(* ===== verification/RateLimit.v ===== *)
(** * Rate limiting: specification and the in-memory limiter

    Models the first half of [memory_router/rate_limit.py]. The abstract
    specification is a log of admissions per bucket key; a call is admitted
    when every active bucket still has room in its sliding window, and then
    charges each of them. [SlidingWindow] is the interface a limiter offers to
    its clients: it simulates that specification. [InMemoryRateLimiter] is
    modelled with its deques, windows, periodic sweep and distinct-identity
    sets, and is shown to implement the interface; the PostgreSQL limiter is
    in [PostgresRateLimit.v]. *)

From Stdlib Require Import ZArith Lia.
From stdpp Require Import base sets strings numbers list.
From S2P Require Import Prelude Errors Text.

Local Open Scope Z_scope.

Record Bucket := mkBucket { b_key : string; b_maximum : Z; b_window_ms : Z }.
Record Distinct := mkDistinct { d_scope : string; d_identity : string; d_maximum : Z; d_window_ms : Z }.

Definition _SWEEP_EVERY : Z := 128.

Definition rate_limited : exn :=
  raise_http 429 "quarantine_rate_limited" "too many quarantine writes".

(** A bucket counts only with a positive maximum and window. *)
Definition active (b : Bucket) : bool := negb ((b_maximum b <=? 0) || (b_window_ms b <=? 0)).
Definition d_active (d : Distinct) : bool := negb ((d_maximum d <=? 0) || (d_window_ms d <=? 0)).

(** ** The abstract limiter *)

(** Admission times per key, oldest first. *)
Definition admission_log : Type := string -> list Z.

Definition in_window (log : admission_log) (b : Bucket) (now : Z) : Z :=
  count_where (fun t => now - b_window_ms b <? t) (log (b_key b)).

Definition has_room (log : admission_log) (now : Z) (b : Bucket) : bool :=
  negb (active b) || (in_window log b now <? b_maximum b).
----------
- **Problem to solve**
All lines from the beginning of the entries through the line marked "in [PostgresRateLimit.v]. *)" are to be output exactly; nothing else belongs in the answer.

- **Task answer**
(* ===== verification/RateLimit.v ===== *)
(** * Rate limiting: specification and the in-memory limiter

    Models the first half of [memory_router/rate_limit.py]. The abstract
    specification is a log of admissions per bucket key; a call is admitted
    when every active bucket still has room in its sliding window, and then
    charges each of them. [SlidingWindow] is the interface a limiter offers to
    its clients: it simulates that specification. [InMemoryRateLimiter] is
    modelled with its deques, windows, periodic sweep and distinct-identity
    sets, and is shown to implement the interface; the PostgreSQL limiter is
    in [PostgresRateLimit.v]. *)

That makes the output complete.